=== Input data ===

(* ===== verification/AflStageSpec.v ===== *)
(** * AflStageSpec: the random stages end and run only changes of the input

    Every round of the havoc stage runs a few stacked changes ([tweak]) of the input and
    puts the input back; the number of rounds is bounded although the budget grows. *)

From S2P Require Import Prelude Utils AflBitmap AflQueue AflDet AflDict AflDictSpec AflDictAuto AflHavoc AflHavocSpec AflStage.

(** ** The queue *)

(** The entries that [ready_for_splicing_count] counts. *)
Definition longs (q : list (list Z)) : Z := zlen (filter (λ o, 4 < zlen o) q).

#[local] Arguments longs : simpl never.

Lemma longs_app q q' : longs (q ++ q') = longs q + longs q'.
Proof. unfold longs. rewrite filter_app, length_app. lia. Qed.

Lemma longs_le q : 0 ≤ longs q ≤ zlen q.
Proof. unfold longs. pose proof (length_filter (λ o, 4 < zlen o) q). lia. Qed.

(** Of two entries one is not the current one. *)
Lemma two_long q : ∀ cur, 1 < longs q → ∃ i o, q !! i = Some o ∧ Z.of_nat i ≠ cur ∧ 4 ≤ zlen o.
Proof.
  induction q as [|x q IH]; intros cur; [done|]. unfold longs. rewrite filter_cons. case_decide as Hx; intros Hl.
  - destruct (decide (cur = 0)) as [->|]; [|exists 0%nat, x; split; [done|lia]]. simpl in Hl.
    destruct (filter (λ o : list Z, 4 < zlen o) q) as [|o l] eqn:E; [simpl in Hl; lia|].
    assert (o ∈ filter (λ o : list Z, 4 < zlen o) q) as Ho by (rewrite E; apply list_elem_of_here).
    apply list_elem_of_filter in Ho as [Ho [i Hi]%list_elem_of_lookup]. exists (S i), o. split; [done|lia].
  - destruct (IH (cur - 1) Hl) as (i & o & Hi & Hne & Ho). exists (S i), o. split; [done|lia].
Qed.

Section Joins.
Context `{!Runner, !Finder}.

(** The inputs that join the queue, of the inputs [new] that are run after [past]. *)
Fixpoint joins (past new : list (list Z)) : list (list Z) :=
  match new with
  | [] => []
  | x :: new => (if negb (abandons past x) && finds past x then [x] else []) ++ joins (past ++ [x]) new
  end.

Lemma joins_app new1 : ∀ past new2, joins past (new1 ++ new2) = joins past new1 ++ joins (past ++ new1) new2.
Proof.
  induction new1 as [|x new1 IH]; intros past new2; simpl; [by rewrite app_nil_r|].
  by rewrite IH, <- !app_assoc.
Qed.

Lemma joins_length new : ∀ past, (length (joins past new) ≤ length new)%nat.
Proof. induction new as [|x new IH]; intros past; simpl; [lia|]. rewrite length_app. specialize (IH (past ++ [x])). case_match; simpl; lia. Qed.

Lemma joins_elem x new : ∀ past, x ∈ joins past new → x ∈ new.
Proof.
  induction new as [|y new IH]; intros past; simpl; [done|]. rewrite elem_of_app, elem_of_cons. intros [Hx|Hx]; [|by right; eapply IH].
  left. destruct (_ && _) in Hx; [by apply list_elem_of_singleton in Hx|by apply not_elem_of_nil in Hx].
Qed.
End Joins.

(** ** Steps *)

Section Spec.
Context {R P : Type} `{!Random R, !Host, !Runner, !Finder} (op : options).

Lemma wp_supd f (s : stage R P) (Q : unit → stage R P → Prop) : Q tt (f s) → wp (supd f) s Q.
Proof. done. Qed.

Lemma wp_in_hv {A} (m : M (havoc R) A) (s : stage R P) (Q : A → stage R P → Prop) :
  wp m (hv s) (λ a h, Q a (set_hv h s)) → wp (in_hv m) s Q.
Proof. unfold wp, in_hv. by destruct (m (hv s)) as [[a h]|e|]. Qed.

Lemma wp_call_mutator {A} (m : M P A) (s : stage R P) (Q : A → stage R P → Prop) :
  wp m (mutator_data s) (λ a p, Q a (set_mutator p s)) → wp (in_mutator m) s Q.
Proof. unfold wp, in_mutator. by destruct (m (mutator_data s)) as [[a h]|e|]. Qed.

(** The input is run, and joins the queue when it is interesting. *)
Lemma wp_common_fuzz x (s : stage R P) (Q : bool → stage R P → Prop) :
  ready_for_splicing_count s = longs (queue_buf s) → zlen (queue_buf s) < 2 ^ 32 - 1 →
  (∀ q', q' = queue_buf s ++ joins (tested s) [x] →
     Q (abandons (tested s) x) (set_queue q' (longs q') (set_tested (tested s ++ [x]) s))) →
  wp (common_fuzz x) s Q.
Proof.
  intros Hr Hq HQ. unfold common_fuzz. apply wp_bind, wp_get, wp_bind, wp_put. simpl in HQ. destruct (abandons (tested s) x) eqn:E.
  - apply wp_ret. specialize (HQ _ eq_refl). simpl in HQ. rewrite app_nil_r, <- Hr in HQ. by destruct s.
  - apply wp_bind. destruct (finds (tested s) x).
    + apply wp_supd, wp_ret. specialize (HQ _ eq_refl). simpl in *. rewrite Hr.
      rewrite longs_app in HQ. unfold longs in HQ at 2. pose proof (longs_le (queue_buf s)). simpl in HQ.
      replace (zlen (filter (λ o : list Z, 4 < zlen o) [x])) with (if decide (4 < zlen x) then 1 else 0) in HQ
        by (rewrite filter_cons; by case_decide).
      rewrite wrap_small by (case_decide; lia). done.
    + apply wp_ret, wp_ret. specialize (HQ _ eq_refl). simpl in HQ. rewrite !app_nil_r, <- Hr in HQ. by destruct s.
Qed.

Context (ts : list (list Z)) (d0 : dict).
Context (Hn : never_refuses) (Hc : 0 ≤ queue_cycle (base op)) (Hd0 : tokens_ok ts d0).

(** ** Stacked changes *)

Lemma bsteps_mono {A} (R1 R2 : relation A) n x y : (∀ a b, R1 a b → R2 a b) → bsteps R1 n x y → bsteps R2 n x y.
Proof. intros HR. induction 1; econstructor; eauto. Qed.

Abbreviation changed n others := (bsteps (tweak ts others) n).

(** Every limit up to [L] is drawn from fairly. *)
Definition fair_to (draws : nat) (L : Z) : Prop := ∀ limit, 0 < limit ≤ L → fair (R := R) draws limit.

===
=== Input data ===

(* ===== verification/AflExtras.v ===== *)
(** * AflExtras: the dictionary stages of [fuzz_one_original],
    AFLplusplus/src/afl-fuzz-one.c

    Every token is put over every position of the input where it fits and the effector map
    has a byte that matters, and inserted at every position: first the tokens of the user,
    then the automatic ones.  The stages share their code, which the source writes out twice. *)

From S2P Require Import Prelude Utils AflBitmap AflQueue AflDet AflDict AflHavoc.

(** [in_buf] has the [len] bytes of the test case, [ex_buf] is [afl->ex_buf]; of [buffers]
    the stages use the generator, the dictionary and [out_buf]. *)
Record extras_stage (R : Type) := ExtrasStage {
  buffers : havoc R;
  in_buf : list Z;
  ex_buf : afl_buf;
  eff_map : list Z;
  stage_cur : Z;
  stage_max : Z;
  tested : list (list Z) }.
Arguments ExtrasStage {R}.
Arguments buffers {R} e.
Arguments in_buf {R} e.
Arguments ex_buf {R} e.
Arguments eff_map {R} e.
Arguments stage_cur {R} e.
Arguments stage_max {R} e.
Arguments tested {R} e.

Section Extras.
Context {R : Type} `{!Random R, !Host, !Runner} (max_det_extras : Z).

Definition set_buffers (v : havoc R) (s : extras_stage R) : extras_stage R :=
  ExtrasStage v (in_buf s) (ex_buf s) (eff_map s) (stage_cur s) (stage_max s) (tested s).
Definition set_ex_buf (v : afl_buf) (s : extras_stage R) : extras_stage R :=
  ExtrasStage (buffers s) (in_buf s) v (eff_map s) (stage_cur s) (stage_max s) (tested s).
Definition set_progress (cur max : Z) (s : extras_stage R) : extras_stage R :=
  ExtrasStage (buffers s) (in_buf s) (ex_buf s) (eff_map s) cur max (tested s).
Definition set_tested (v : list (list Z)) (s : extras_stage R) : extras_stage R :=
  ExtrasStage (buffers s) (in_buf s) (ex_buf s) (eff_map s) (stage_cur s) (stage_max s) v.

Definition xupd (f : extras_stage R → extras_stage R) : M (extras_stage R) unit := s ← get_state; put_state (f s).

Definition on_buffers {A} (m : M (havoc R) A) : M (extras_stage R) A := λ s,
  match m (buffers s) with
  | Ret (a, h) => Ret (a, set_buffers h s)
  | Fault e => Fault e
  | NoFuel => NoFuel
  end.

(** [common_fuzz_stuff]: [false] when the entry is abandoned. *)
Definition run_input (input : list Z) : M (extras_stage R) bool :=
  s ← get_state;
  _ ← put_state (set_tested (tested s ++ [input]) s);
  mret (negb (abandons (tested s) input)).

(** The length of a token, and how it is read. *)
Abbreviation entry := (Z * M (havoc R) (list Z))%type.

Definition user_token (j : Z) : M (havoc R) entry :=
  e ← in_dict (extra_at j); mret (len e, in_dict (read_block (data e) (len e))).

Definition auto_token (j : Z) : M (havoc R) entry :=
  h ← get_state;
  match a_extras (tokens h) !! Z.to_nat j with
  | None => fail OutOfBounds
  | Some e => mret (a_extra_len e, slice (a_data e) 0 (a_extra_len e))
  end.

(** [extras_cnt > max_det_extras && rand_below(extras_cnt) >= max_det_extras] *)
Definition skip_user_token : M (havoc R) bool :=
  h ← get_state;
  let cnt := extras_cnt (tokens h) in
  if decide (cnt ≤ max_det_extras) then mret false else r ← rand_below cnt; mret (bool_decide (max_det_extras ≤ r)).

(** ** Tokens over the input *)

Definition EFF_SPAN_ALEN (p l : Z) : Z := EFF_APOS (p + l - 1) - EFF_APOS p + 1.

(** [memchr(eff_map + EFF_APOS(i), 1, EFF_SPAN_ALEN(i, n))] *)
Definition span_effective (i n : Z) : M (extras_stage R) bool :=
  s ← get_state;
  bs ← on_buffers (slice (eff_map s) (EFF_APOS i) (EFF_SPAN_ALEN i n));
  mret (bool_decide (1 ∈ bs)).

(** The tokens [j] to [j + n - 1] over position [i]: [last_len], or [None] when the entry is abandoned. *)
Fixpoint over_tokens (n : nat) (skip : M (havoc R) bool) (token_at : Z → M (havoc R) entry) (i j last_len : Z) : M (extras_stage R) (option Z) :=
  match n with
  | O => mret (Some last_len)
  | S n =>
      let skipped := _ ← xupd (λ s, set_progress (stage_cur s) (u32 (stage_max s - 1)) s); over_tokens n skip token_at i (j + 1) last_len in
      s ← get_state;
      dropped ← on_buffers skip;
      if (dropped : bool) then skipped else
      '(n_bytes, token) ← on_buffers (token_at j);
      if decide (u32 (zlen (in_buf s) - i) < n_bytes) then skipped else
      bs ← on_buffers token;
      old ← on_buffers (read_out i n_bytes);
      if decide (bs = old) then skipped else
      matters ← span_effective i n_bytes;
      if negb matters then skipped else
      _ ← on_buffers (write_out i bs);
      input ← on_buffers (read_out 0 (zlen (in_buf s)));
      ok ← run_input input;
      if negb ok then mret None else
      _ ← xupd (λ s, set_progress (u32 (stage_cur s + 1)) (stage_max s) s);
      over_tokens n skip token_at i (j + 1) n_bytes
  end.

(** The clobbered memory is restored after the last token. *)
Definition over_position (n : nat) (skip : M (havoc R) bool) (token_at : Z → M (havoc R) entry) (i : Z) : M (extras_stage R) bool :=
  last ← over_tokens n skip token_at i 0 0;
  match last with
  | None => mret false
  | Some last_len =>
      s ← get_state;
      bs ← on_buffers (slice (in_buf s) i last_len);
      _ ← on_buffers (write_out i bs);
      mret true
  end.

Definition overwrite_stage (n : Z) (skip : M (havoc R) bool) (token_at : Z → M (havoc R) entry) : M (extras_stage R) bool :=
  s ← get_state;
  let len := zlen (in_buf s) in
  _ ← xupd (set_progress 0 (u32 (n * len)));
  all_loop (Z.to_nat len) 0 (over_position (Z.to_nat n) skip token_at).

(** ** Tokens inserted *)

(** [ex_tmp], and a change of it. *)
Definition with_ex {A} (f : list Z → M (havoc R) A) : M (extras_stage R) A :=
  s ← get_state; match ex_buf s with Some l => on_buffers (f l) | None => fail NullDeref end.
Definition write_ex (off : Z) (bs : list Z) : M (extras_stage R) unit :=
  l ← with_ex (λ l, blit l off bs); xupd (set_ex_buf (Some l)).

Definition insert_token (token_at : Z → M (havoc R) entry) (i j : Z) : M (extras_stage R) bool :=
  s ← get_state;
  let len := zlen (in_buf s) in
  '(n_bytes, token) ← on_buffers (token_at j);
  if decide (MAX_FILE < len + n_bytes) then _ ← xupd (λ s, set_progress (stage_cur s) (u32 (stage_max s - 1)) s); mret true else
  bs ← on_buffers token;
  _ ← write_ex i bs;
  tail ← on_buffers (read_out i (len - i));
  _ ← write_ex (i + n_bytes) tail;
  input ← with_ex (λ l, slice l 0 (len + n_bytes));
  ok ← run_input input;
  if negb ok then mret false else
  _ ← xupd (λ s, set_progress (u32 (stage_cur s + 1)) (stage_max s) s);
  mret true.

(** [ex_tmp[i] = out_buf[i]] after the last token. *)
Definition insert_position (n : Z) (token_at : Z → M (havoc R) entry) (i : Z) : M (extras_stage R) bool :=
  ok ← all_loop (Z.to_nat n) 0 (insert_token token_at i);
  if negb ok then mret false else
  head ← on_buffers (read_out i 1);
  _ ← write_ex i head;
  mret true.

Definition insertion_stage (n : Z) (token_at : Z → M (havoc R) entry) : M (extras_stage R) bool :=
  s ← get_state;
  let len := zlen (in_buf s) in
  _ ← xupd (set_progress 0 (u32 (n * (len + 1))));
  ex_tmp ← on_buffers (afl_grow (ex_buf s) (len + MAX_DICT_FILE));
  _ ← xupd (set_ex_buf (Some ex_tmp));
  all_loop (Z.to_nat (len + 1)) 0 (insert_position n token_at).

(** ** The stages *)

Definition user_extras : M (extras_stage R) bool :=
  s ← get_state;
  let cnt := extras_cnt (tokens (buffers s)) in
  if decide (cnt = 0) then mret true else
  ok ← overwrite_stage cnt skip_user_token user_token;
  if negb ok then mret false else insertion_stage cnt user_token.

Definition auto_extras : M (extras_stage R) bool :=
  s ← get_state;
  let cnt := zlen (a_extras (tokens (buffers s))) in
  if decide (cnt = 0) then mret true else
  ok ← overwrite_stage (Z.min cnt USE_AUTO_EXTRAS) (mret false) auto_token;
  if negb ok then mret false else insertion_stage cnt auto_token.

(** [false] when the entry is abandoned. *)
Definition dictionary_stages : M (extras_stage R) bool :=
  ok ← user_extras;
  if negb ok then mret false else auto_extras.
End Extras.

===

What you are asked to do
For every line above that includes the string "tweak", copy the line.

Response below
    Every round of the havoc stage runs a few stacked changes ([tweak]) of the input and
Abbreviation changed n others := (bsteps (tweak ts others) n).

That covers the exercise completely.